While the graphic novel, annuals and digests are longer than standard comics, the three weirdly numbered issues are shorter than regular issues but still fun reads. Petrucha’s “Tiptoe through the Tulpa” (Issue ½, a Wizard special, 1996) is the best of these, chronicling a woman who manipulates the apparition of her comatose son. Petrucha’s “Trick of the Light” (Issue -1, 1996) and “The Pit” (the first part of Issue -2, 1996) are throwaway entries; there just aren’t enough pages to do justice to an artist/kidnapper or a haunted mining tunnel. However, Rozum’s “The Silent Sword” – making up the second part of Issue -2 – is a fun companion piece to “E.L.F.s,” as it examines whether insanity comes from the inside or from outside forces.
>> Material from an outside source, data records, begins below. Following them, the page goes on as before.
(* ===== verification/ConfigFacts.v ===== *)
(** * Configuration: the masks reach the pool, the two readers of flags *)

From Stdlib Require Import Ascii.
From Stdlib Require String.
From stdpp Require Import prelude gmap strings.
From S2P Require Import Prelude GoStrings GoText GoNet GoNetFacts GoHostPort Metrics IPPool PoolInv PoolOps.
From S2P Require Import PoolReach PoolRange Domains Nft Config.

#[local] Arguments String.append : simpl nomatch.

(** ** Lemmas: reading a variable *)

Lemma drop_set_none cut l : match l with c :: _ => in_set cut c = false | [] => True end → drop_set cut l = l.
Proof. destruct l as [|c l]; [done|]. cbn. by intros ->. Qed.

(** A value without a quote at its ends is not trimmed. *)
Definition unquoted (s : string) : Prop := str_forallb (λ c, negb (in_set quotes c)) s = true.

Lemma Trim_none cut s : str_forallb (λ c, negb (in_set cut c)) s = true → Trim s cut = s.
Proof.
  rewrite str_forallb_chars. intros H. unfold Trim. rewrite (drop_set_none cut (chars s)).
  - rewrite drop_set_none; [by rewrite rev_involutive, of_chars_chars|].
    assert (forallb (λ c, negb (in_set cut c)) (rev (chars s)) = true) as H'.
    { rewrite forallb_forall in *. intros c Hc%in_rev. auto. }
    destruct (rev (chars s)); [done|]. cbn in H'. apply andb_true_iff in H' as [?%negb_true_iff _]. done.
  - destruct (chars s); [done|]. cbn in H. apply andb_true_iff in H as [?%negb_true_iff _]. done.
Qed.

Lemma getEnv_plain env key d v :
  env key = Some v → trimmed v = true → unquoted v → v ≠ EmptyString → getEnv env key d = v.
Proof.
  intros He Ht Hq Hne. unfold getEnv. rewrite He, TrimSpace_trimmed, Trim_none by done. by rewrite bool_decide_false.
Qed.

Lemma digit_unquoted c : is_digit c = true → negb (in_set quotes c) = true.
Proof.
  intros H.
  unfold in_set, contains_char, quotes. cbn [str_existsb]. by rewrite !(digit_not c).
Qed.

Lemma digits_plain s : str_forallb is_digit s = true → trimmed s = true ∧ unquoted s.
Proof.
  intros Hd. split; [by apply digits_trimmed|]. unfold unquoted. eapply str_forallb_impl; [|exact Hd].
  intros c Hc. by apply digit_unquoted.
Qed.

(** A mask in an environment variable, with or without its slash. *)
Definition mask_text (n : Z) (v : string) : Prop := v = itoa n ∨ v = "/" +:+ itoa n.

Lemma mask_text_plain n v :
  0 ≤ n → mask_text n v → trimmed v = true ∧ unquoted v ∧ v ≠ EmptyString ∧ TrimPrefix v "/" = itoa n.
Proof.
  intros Hn Hv. unfold mask_text in Hv. unfold itoa in *. destruct (Z.ltb_spec n 0); [lia|].
  pose proof (dec_nonneg_digits n) as Hd. pose proof (dec_nonneg_nonempty n) as Hne.
  destruct (digits_plain _ Hd) as [Ht Hq]. destruct Hv as [-> | ->].
  - split_and!; [done..|]. unfold TrimPrefix. destruct (dec_nonneg n) as [|c s]; [done|].
    cbn [has_prefix]. cbn [str_forallb] in Hd. apply andb_true_iff in Hd as [Hc _].
    rewrite Ascii.eqb_sym, (digit_not c "/") by done. done.
  - split_and!; [|done|done|].
    + apply (trimmed_app "/" _ ltac:(done) Hne eq_refl Ht EmptyString).
    + unfold TrimPrefix. cbn. by rewrite drop_0, of_chars_chars.
Qed.

(** ** Lemmas: pool sizes *)

Lemma pool_size_v4_mask n v : 1 ≤ n ≤ 32 → mask_text n v → pool_size_v4 v = 2 ^ (32 - n).
Proof.
  intros Hn Hv. destruct (mask_text_plain n v ltac:(lia) Hv) as (_ & _ & Hne & Ht). unfold pool_size_v4.
  rewrite bool_decide_false, Ht, parse_uint_itoa by (done || lia).
  destruct (Z.ltb_spec 0 n), (Z.leb_spec n 32); try lia. cbn [andb]. apply Z.shiftl_1_l.
Qed.

Lemma pool_size_v6_mask n v : 1 ≤ n ≤ 128 → mask_text n v → pool_size_v6 v = 2 ^ (128 - Z.max n 97).
Proof.
  intros Hn Hv. destruct (mask_text_plain n v ltac:(lia) Hv) as (_ & _ & Hne & Ht). unfold pool_size_v6.
  rewrite bool_decide_false, Ht, parse_uint_itoa by (done || lia).
  destruct (Z.ltb_spec 0 n), (Z.leb_spec n 128); try lia. cbn [andb].
  destruct (Z.ltb_spec 31 (128 - n)); rewrite Z.shiftl_1_l; f_equal; lia.
Qed.

(** Whatever the variable holds. *)
Lemma pool_size_v4_range v : 0 ≤ pool_size_v4 v ≤ 2 ^ 31.
Proof.
  unfold pool_size_v4. repeat case_match; rewrite ?Z.shiftl_1_l; try lia.
  assert (0 < 2 ^ (32 - z) ≤ 2 ^ 31) by (split; [apply Z.pow_pos_nonneg|apply Z.pow_le_mono_r]; lia). lia.
Qed.

Lemma pool_size_v6_range v : 0 ≤ pool_size_v6 v ≤ 2 ^ 31.
Proof.
  unfold pool_size_v6. repeat case_match; rewrite ?Z.shiftl_1_l; try lia.
  assert (0 < 2 ^ (128 - z) ≤ 2 ^ 31) by (split; [apply Z.pow_pos_nonneg|apply Z.pow_le_mono_r]; lia). lia.
Qed.

Lemma engine_sizes env : 1 ≤ poolSize (engine_pool env) < 2 ^ 32 ∧ 1 ≤ poolSize6 (engine_pool env) < 2 ^ 32.
Proof.
  unfold engine_pool, NewIPPoolWithConfig, getIPPoolConfig. cbn [poolSize poolSize6 PoolSizeV4 PoolSizeV6].
  pose proof (pool_size_v4_range (getEnv env "POOL_SIZE_V4" (getEnv env "POOL_SIZE" EmptyString))).
  pose proof (pool_size_v6_range (getEnv env "POOL_SIZE_V6" EmptyString)).
  unfold DefaultPoolSizeV4, DefaultPoolSizeV6. repeat case_match; lia.
Qed.

(** ** Properties *)

Section Configured.
Context (env : Env).

(** C10: every Fake-IP the engine hands out for a real address of 4 or 16 bytes
    lies in the network of its family that it reports, and that the packet
    filter and the peers use (and no IPv4 one ends in 0 or 255), whatever the
    environment holds, provided the IPv4 pool has more than one address, an
    invalid FAKE_IP is not combined with a pool larger than its substitute, and
    FAKE_IP6 is no IPv4-mapped address.  A mask given in the environment is the
    mask of the reported network, except that an IPv6 mask shorter than 97 is
    replaced by 97. *)
Theorem configured_fakes_in_net p now nano realIP is6 c v :
  let p0 := engine_pool env in
  poolSize p0 ≠ 1 → poolStart p0 ≠ fallback_start ∨ poolSize p0 ≤ 131072 → To4 (poolStart6 p0) = [] →
  rtc (pool_step valid_ip) p0 p → valid_ip realIP → (alloc_locked p now nano realIP is6).1 = AllocNew c v →
  in_net (if is6 then GetPoolNet6 p else GetPoolNet p) c ∧ (is6 = false → usable c) ∧
  (∀ n t, env "POOL_SIZE_V4" = Some t → mask_text n t → 1 ≤ n ≤ 32 → cidrMask p0 = n) ∧
  (∀ n t, env "POOL_SIZE_V6" = Some t → mask_text n t → 1 ≤ n ≤ 128 → cidrMask6 p0 = Z.max n 97).
Proof.
  intros p0 H1 Hst H6 Hs Hv Ha.
  destruct (engine_sizes env) as [Hsz4 Hsz6]. fold p0 in Hsz4, Hsz6.
  apply Logic.and_assoc. split; [|split].
  - destruct is6.
    + split; [|done]. by apply (allocated_in_subnet6 _ _ _ p now nano realIP c v Hsz6 H6).
    + assert (2 ≤ poolSize p0 < 2 ^ 32) as Hsz by lia.
      destruct (allocated_in_subnet4 _ _ _ p now nano realIP c v Hsz Hst Hs Hv Ha) as [? ?]. auto.
  - intros n t He Ht Hn. destruct (mask_text_plain n t ltac:(lia) Ht) as (T1 & T2 & T3 & _).
    unfold p0, engine_pool, NewIPPoolWithConfig, getIPPoolConfig. cbn [cidrMask PoolSizeV4].
    rewrite (getEnv_plain env _ _ t He T1 T2 T3), (pool_size_v4_mask n t Hn Ht).
    destruct (Z.eqb_spec (2 ^ (32 - n)) 0) as [E|_].
    { assert (0 < 2 ^ (32 - n)) by (apply Z.pow_pos_nonneg; lia). lia. }
    rewrite Z.log2_up_pow2; lia.
  - intros n t He Ht Hn. destruct (mask_text_plain n t ltac:(lia) Ht) as (T1 & T2 & T3 & _).
    unfold p0, engine_pool, NewIPPoolWithConfig, getIPPoolConfig. cbn [cidrMask6 PoolSizeV6].
    rewrite (getEnv_plain env _ _ t He T1 T2 T3), (pool_size_v6_mask n t Hn Ht).
    destruct (Z.eqb_spec (2 ^ (128 - Z.max n 97)) 0) as [E|_].
    { assert (0 < 2 ^ (128 - Z.max n 97)) by (apply Z.pow_pos_nonneg; lia). lia. }
    rewrite Z.log2_up_pow2; lia.
Qed.
End Configured.

Definition demo_env : Env :=
  λ key, if bool_decide (key = "POOL_SIZE_V4") then Some "/15"
         else if bool_decide (key = "ENABLE_IPV6") then Some (String (char 34) ("true" +:+ String (char 34) EmptyString))
         else None.

Lemma configured_fakes_in_net_witness :
  in_net "198.18.0.0/15" (ParseIP "198.18.239.71") ∧ cidrMask (engine_pool demo_env) = 15.
Proof.
  destruct (configured_fakes_in_net demo_env (engine_pool demo_env) 3 1001 (ParseIP "2.2.2.2") false
    (ParseIP "198.18.239.71") 1001) as (H & _ & Hm & _).
  - vm_compute. discriminate.
  - right. vm_compute. discriminate.
  - vm_compute. reflexivity.
  - apply rtc_refl.
  - right. reflexivity.
  - vm_compute. reflexivity.
  - split; [exact H|]. apply (Hm 15 "/15"); [reflexivity|right; reflexivity|split; discriminate].
Defined.

(** The engine and the packet filter read ENABLE_IPV6 with different functions:
    a quoted value enables IPv6 for one and disables it for the other. *)
Theorem quoted_flag_disagrees :
  getEnvBool id demo_env "ENABLE_IPV6" true = true ∧
  parseBoolEnv id (default EmptyString (demo_env "ENABLE_IPV6")) true = false.
Proof. vm_compute. done. Qed.

(** The updater's schedule: after the first poll the polls fall on the multiples
    of the interval, the next one at most an interval away. *)
Lemma poll_times_aligned now interval n l :
  poll_times now interval n = Some l →
  0 < nextTick now interval - now ≤ interval ∧ Forall (λ t, t mod interval = 0) (drop 1 l).
Proof.
  unfold poll_times. destruct (Z.leb_spec interval 0) as [|Hi]; [done|]. intros [= <-].
  assert (nextTick now interval mod interval = 0) as Ht.
  { unfold nextTick, Truncate. destruct (Z.leb_spec interval 0); [lia|].
    rewrite Z.add_mod, Z.mod_same, Z.add_0_r, Z.mod_mod by lia. rewrite Zminus_mod_idemp_r, Z.sub_diag. apply Z.mod_0_l. lia. }
  split.
  - unfold nextTick, Truncate. destruct (Z.leb_spec interval 0); [lia|].
    pose proof (Z.mod_pos_bound now interval Hi). lia.
  - cbn [drop]. apply Forall_cons_2; [done|]. apply Forall_fmap, List.Forall_forall. intros k _. cbn.
    rewrite Z.mod_add by lia. done.
Qed.

(** An interval of zero, which [time.ParseDuration] accepts, ends the updater
    with a panic. *)
Theorem zero_interval_panics now n : poll_times now 0 n = None.
Proof. done. Qed.
(** One run. *)
Lemma CompileLists_zones w env cfg fs fs' :
  CompileLists sha256_hex md5_hex gunzip uni_lower idna_ToASCII w env cfg fs = Some fs' →
  (∀ n, fault w (result_path cfg n) = false) →
  (stored_hash cfg fs Domains_ ≠ EmptyString → fingerprinted (ResultDir cfg) (stored_hash cfg fs Domains_) fs) →
  stored_hash cfg fs' Domains_ =
    getStateHash sha256_hex env (with_limit cfg) (downloadSources md5_hex w (with_limit cfg) fs) Domains_ ∧
  fingerprinted (ResultDir cfg) (stored_hash cfg fs' Domains_) fs'.
Proof.
  intros Hc Hf Hold. unfold CompileLists in Hc. set (cfg' := with_limit cfg) in *.
  set (fs1 := downloadSources md5_hex w cfg' fs) in *.
  set (hi := getStateHash sha256_hex env cfg' fs1 IPs) in *.
  set (hd := getStateHash sha256_hex env cfg' fs1 Domains_) in *.
  assert (same_zones cfg fs fs1) as Hz1 by (apply same_rest_zones, downloadSources_rest).
  destruct (if needed cfg' fs1 hi IPs then _ else _) as [fs2|] eqn:E2; [|done].
  cbn [mbind option_bind] in Hc. apply (inj Some) in Hc as <-.
  assert (inputs_kept cfg' fs1 fs2) as Hk.
  { destruct (needed cfg' fs1 hi IPs); [by eapply compile_ips_kept|]. injection E2 as <-. by split. }
  assert (same_zones cfg fs1 fs2) as Hz2 by (apply same_rest_zones, Hk).
  destruct (needed cfg' fs1 hd Domains_) eqn:En.
  - destruct (compile_domains_zones w cfg' fs2 Hf) as (fs3 & Hr & Hout).
    set (fs4 := compile_domains md5_hex gunzip uni_lower idna_ToASCII w cfg' fs2) in *.
    set (fs5 := if needed cfg' fs1 hi IPs then _ else _).
    assert (stored_hash cfg (write_result w cfg' fs5 (hash_name Domains_, hd)) Domains_ = hd) as ->.
    { unfold stored_hash. change (result_path cfg) with (result_path cfg'). rewrite write_result_read by apply Hf.
      apply TrimSpace_trimmed, sha_ok. }
    split; [done|]. exists env, cfg', fs1, fs3, (now w / 10 ^ 9). split; [done|]. split; [done|].
    split; [eapply inputs_kept_trans; [exact Hk|by apply retried_kept]|].
    intros name text Hin. rewrite <- (Hout name text Hin).
    assert (name ∈ required Domains_) as Hn.
    { rewrite <- (domain_outputs_names cfg' fs3 (now w / 10 ^ 9)). by apply (list_elem_of_fmap_2 fst _ (name, text)). }
    rewrite (write_hash_zones w cfg' fs5 Domains_ hd name Hn). unfold fs5.
    destruct (needed cfg' fs1 hi IPs); [exact (write_hash_zones w cfg' fs4 IPs hi name Hn)|reflexivity].
  - set (fs5 := if needed cfg' fs1 hi IPs then _ else _).
    assert (same_zones cfg fs fs5) as Hz.
    { intros n Hn. transitivity (read fs2 (result_path cfg n)); [|by rewrite Hz2, Hz1].
      unfold fs5. destruct (needed cfg' fs1 hi IPs); [exact (write_ips_hash_other w cfg' fs2 hi n Hn)|reflexivity]. }
    assert (∀ x, same_zones cfg fs x → stored_hash cfg x Domains_ = stored_hash cfg fs Domains_) as Hsh.
    { intros x Hx. unfold stored_hash. f_equal. apply Hx. by left. }
    unfold needed in En. apply orb_false_iff in En as [En _]. apply orb_false_iff in En as [En1 En2].
    apply bool_decide_eq_false in En1. apply negb_false_iff, bool_decide_eq_true in En2.
    change (stored_hash cfg' fs1 Domains_) with (stored_hash cfg fs1 Domains_) in En1, En2.
    rewrite (Hsh fs1 Hz1) in En1, En2. rewrite (Hsh fs5 Hz). split; [done|].
    eapply fingerprinted_same; [exact Hz|]. by apply Hold.
Qed.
One last comic from the period of “The X-Files’ ” original TV run bears mentioning: “The Lone Gunmen” one-shot, “Patriots” (2001, Dark Horse). It’s penned by Jane Espenson – known for her work in the Joss Whedon-verse and the Amy Sherman-Palladino-verse — in her only foray into the Chris Carter-verse. Helped by Paul Lee’s art, Espenson nails the tone of the “X-Files” spinoff: Mildly slapsticky with bizarre touches of sci-fi, even as the trio (along with Jimmy and Yves) explores serious conspiracies against a naïve public. In an ironic twist that calls to mind the “Angel” episode “The Ring,” where Angel rescues a bunch of evil demons from other evil-doers, the Gunmen save the U.S. government from a takeover by racist militants.
(I’m extra fond of this issue because my copy is signed by Langly actor Dean Haglund, who I met in the mid-2000s in Minnesota when he was on an improv comedy tour. I did a phone interview with him in advance of the tour stop, and – unable to resist the opportunity to ask all my fan-centric questions – probably kept him on the phone obnoxiously long. Later, he said his wife wondered if he was being interviewed by the New York Times. But, of course, a big media outlet would be more likely to conduct a two-minute interview with an ex-Lone Gunman than a two-hour session.)
“Patriots” is accompanied by an essay by Bob Harris about the threats to liberty and economic stability posed by a theoretical worldwide government, the U.S. surveillance state, corporatization and FEMA camps. It has been widely noted that “The X-Files” still felt very relevant when it returned for its recent six-episode miniseries, and if they were likewise resurrected, Byers, Langly and Frohike would certainly be kept busy tracking modern-day wrongdoings by people in power.
(That brings up the question of whether the Gunmen truly have been resurrected in the official canon. IDW’s Season 10 comic – considered to be canonical until the TV show returned — revealed that the trio faked their deaths in order to continue their work even further off the grid. While some assume the miniseries contradicted this when Mulder had visions of the Gunmen in a hallucination sequence, the miniseries didn’t explicitly say the Gunmen were dead, or that Mulder thought they were dead.)
This wraps up my look at the original Topps (and one Dark Horse) comics from the first heyday of “The X-Files.” (Completists will note that Topps also put out adaptations of nine Season One episodes and a four-issue adaptation of the novel “Ground Zero,” plus an illustrated novel version of the first movie.) In future posts, I’ll look at the Wildstorm Comics that popped up in conjunction with the 2008 movie “I Want to Believe,” and the current IDW comics, which are part of the more robust “X-Files” resurgence of 2013 to present.